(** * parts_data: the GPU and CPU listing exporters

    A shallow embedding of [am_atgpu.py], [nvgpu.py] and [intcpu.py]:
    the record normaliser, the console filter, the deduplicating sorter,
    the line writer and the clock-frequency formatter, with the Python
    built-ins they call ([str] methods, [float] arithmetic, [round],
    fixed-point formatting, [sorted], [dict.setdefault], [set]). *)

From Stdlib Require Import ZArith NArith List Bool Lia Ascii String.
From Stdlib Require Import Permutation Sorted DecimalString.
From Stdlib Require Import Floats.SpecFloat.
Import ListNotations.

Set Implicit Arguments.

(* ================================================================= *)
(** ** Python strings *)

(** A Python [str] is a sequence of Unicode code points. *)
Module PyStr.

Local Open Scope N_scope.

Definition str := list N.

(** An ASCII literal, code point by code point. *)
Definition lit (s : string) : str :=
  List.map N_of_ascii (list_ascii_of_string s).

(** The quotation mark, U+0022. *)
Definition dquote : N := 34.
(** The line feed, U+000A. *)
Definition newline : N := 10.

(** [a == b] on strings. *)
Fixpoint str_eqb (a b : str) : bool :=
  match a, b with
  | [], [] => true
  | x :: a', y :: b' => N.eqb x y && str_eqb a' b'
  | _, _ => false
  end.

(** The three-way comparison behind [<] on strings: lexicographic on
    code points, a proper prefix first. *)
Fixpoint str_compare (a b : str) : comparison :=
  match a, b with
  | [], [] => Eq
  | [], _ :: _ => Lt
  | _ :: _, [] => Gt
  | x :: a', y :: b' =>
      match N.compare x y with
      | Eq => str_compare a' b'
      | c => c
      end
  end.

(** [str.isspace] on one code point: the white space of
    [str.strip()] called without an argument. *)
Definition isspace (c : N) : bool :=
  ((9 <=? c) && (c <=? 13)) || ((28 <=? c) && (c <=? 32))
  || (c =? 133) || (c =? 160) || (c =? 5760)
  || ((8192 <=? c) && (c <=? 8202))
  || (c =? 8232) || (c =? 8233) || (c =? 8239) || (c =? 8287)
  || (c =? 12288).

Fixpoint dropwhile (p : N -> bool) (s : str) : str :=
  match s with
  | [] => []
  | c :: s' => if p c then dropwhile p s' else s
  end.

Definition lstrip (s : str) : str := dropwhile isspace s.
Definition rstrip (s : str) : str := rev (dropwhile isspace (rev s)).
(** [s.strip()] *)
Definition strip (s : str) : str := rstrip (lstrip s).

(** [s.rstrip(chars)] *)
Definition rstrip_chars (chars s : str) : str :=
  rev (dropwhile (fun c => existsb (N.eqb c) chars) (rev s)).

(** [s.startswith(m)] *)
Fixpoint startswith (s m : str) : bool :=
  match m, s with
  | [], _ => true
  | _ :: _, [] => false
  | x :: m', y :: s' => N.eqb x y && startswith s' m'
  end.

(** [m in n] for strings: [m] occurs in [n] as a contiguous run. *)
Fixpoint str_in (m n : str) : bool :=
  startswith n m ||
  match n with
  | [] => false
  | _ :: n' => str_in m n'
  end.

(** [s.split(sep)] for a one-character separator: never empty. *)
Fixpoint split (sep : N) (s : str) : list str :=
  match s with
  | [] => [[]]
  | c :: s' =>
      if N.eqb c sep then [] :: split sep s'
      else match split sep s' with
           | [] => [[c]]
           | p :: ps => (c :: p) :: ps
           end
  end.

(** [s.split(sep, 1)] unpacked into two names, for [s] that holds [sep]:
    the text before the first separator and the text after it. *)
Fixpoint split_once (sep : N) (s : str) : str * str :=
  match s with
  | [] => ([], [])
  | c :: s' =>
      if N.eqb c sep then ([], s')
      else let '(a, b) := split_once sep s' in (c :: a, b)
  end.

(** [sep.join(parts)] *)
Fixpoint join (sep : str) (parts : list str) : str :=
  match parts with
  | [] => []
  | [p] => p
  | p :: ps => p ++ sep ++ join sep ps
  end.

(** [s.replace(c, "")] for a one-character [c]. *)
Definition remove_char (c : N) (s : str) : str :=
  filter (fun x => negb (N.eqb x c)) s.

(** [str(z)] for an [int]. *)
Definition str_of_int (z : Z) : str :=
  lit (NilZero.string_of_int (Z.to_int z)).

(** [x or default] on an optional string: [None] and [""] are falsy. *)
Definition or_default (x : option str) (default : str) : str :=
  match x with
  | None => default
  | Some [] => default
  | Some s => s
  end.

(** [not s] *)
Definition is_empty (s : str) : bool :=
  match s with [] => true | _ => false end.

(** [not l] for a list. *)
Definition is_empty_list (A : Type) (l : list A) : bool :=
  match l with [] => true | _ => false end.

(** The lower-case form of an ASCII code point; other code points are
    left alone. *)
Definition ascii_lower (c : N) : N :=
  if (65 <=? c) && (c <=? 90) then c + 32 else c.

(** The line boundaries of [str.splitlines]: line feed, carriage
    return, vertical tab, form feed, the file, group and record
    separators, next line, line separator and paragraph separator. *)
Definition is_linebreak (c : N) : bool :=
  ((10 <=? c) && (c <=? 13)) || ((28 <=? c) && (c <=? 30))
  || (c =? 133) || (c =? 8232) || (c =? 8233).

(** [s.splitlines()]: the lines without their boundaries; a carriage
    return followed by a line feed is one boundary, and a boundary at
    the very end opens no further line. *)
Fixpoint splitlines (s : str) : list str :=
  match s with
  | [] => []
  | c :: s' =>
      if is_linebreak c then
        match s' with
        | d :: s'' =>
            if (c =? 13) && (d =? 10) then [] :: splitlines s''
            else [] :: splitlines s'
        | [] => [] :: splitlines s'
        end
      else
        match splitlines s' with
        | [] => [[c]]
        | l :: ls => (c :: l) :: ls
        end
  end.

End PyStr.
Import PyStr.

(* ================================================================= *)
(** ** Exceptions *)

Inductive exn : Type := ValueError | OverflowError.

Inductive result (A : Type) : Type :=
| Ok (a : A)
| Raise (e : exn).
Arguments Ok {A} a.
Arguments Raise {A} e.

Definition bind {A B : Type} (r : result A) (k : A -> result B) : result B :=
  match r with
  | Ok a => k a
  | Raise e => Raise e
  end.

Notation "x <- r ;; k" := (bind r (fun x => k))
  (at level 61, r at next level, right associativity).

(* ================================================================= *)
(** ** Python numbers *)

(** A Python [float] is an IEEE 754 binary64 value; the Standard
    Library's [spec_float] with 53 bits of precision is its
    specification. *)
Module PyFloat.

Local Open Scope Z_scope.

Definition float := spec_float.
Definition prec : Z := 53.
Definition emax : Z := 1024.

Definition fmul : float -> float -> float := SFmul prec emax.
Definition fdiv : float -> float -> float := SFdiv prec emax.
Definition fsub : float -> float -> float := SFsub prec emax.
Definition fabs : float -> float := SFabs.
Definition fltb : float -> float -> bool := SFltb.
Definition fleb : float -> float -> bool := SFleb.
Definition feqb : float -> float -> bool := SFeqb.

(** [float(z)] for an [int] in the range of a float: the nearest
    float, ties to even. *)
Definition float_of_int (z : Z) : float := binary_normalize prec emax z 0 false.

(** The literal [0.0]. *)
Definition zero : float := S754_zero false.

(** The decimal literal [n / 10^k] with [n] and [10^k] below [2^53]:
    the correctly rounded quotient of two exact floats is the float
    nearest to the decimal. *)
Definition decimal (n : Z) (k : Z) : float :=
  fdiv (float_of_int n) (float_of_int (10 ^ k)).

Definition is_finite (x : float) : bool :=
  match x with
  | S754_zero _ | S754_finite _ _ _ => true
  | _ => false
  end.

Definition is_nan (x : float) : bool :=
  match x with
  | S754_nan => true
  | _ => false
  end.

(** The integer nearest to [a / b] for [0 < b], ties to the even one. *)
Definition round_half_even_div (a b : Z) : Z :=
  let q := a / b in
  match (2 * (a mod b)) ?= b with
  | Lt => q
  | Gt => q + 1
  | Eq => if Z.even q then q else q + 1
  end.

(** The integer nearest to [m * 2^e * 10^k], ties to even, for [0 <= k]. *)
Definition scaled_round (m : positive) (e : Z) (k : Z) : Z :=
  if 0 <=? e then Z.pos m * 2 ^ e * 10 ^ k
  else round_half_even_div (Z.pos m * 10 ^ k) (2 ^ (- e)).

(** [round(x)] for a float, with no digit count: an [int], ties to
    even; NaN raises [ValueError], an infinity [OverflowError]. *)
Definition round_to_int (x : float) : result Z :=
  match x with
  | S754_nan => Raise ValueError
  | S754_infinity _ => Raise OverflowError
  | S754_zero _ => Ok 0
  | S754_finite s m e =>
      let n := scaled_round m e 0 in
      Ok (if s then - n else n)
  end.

------------

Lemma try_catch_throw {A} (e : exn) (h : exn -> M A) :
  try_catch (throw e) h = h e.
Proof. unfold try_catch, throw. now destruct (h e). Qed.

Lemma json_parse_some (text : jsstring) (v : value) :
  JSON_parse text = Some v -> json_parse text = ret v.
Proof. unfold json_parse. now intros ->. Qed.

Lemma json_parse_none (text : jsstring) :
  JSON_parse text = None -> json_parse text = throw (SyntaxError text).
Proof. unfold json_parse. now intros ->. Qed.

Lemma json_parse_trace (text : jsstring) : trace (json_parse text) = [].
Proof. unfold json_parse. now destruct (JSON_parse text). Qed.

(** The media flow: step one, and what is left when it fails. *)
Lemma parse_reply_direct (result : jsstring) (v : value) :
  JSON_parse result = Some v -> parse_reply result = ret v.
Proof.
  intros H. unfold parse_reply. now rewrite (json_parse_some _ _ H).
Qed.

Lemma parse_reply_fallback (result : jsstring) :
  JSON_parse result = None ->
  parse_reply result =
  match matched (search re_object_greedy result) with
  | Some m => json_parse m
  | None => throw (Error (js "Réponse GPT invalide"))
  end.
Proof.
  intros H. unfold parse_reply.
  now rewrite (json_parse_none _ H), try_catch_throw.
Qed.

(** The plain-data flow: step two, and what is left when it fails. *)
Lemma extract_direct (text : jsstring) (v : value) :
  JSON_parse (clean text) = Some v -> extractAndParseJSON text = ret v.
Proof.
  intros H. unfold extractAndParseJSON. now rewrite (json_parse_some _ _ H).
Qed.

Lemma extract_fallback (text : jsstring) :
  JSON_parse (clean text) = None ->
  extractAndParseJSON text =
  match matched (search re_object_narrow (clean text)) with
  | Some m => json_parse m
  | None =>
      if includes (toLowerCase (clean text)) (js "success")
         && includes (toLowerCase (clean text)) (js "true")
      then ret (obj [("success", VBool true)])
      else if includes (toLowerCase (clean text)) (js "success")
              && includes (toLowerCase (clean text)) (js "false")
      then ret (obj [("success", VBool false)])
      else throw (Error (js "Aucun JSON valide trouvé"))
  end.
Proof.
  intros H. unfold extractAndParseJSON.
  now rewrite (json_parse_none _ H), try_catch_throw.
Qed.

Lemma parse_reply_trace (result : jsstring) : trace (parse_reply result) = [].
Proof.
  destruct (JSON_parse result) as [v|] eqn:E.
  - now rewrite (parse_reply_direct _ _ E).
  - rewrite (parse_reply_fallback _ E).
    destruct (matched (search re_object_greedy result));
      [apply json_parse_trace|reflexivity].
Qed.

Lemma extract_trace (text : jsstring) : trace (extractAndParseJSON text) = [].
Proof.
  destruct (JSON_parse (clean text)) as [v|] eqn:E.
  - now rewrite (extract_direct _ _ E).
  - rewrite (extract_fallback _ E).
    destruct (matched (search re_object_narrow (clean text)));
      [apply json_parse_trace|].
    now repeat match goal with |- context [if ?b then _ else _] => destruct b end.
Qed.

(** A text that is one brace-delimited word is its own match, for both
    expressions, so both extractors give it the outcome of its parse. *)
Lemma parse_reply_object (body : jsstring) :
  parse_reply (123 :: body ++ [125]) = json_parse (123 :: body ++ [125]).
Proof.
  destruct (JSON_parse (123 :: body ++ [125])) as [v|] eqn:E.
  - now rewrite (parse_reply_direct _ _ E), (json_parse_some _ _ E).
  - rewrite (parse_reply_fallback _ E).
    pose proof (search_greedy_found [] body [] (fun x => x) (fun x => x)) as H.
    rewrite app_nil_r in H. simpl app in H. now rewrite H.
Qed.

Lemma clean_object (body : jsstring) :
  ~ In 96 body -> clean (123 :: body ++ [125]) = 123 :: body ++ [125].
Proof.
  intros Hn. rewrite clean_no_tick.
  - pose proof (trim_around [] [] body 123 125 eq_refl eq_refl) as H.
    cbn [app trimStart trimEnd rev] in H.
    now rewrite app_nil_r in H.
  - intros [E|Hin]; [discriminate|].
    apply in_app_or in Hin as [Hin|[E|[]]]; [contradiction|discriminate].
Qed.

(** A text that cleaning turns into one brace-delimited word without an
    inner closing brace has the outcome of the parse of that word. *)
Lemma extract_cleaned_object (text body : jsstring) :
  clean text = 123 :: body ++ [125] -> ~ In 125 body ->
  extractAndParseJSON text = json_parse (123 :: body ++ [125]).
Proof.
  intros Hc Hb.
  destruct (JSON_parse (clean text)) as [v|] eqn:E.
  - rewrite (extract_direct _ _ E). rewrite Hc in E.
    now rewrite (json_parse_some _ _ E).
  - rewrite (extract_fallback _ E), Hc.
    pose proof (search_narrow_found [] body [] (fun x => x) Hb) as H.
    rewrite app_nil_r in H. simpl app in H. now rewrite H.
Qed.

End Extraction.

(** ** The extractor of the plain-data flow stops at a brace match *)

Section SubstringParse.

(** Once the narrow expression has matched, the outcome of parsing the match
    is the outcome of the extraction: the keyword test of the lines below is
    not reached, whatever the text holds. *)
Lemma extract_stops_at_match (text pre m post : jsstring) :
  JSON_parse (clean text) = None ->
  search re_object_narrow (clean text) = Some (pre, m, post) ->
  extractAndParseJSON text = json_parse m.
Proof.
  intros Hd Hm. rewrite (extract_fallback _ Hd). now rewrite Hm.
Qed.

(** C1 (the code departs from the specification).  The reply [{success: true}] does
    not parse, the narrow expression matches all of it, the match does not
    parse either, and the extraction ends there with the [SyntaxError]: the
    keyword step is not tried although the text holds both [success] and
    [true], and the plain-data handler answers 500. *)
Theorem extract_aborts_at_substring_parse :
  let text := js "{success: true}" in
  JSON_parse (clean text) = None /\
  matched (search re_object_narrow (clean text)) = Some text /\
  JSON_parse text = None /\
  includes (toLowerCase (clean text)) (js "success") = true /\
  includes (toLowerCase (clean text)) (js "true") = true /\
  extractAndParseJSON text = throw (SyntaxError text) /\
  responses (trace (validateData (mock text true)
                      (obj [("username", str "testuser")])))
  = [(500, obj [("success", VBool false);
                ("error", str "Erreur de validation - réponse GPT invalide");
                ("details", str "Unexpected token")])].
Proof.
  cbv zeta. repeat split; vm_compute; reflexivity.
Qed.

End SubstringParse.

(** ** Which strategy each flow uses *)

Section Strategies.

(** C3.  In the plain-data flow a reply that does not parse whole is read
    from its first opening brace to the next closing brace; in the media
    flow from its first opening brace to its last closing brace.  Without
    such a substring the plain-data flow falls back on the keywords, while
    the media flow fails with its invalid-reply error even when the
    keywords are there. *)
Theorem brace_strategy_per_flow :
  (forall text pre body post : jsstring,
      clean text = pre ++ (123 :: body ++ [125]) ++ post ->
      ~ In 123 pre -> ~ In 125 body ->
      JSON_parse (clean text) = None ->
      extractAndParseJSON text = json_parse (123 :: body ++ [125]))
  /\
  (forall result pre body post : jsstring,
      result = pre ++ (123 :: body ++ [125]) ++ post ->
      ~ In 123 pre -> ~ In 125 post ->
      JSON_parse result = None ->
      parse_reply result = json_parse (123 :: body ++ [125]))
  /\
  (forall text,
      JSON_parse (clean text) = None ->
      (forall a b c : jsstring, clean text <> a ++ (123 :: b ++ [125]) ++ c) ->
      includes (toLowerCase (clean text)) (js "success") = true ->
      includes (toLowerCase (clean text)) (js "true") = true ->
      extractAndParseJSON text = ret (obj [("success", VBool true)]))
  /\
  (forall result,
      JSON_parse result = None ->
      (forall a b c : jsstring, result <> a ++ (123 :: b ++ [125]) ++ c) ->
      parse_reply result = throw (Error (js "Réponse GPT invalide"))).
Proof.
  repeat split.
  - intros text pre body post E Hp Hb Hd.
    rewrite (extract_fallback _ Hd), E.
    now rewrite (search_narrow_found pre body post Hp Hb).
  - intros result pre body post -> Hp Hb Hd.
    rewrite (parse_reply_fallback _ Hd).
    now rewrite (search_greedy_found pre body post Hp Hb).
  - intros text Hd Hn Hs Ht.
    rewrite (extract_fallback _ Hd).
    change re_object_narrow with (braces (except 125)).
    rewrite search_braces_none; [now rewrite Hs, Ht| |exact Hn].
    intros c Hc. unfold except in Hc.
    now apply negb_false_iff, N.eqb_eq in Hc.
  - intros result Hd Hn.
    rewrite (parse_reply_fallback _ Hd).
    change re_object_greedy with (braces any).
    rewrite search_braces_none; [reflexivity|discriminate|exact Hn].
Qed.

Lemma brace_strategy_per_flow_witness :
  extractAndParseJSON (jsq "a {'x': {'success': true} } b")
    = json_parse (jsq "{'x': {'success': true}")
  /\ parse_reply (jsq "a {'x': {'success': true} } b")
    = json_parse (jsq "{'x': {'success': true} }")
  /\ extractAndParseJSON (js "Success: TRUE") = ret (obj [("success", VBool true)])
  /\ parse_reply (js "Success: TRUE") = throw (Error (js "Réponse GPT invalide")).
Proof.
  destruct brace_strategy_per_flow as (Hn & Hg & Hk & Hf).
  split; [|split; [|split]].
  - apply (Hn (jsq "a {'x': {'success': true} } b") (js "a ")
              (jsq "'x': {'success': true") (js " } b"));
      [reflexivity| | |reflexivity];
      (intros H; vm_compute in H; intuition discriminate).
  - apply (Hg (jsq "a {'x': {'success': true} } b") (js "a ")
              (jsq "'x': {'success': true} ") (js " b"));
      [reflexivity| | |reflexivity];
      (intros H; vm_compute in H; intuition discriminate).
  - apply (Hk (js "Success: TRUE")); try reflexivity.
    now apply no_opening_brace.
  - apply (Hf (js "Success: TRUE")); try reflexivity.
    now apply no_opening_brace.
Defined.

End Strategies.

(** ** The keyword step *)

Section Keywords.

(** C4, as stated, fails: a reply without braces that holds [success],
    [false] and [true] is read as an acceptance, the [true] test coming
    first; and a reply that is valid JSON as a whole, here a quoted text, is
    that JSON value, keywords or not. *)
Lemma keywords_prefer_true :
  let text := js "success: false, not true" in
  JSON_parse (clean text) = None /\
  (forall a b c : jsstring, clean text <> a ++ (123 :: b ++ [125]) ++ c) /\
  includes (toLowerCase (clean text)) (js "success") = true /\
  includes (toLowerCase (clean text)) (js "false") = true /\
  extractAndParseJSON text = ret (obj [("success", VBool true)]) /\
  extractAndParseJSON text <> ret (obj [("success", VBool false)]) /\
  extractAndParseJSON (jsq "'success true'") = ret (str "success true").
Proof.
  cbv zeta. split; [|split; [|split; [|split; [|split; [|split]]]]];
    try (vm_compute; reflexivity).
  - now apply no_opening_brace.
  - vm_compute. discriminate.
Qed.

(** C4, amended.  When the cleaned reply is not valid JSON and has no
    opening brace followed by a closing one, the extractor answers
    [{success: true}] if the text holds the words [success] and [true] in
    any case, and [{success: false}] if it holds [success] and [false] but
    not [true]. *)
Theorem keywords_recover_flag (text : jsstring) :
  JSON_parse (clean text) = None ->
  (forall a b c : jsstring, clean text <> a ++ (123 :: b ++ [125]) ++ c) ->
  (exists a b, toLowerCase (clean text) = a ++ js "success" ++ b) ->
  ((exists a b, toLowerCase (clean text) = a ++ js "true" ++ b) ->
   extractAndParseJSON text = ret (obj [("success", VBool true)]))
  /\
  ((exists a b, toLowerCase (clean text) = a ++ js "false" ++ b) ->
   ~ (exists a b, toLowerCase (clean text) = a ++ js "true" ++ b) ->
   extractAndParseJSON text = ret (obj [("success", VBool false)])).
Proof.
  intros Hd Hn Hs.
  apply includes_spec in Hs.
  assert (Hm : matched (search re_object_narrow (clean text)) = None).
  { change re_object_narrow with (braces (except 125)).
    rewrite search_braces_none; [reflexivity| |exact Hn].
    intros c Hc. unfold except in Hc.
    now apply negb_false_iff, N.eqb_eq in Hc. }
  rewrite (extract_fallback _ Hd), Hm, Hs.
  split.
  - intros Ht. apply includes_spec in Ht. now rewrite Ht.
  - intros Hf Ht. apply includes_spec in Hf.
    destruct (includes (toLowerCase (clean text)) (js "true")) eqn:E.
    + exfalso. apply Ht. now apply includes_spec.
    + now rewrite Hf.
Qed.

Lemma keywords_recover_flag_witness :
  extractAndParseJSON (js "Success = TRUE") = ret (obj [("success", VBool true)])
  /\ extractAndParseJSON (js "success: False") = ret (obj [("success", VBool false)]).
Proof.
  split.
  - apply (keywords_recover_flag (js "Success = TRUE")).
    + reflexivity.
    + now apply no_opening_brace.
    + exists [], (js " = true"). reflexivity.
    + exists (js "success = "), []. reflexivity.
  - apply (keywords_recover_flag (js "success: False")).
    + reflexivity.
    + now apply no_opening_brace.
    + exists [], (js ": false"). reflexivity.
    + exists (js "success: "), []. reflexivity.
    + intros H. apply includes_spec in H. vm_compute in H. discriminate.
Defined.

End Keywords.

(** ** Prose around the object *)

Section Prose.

------------

- **What the task requires**
Could you transcribe the entries above word for word, from the line with "End Extraction." down to the line with "Lemma extract_stops_at_match (text", keeping both?

- **Answer to this task**
End Extraction.

(** ** The extractor of the plain-data flow stops at a brace match *)

Section SubstringParse.

(** Once the narrow expression has matched, the outcome of parsing the match
    is the outcome of the extraction: the keyword test of the lines below is
    not reached, whatever the text holds. *)
Lemma extract_stops_at_match (text pre m post : jsstring) :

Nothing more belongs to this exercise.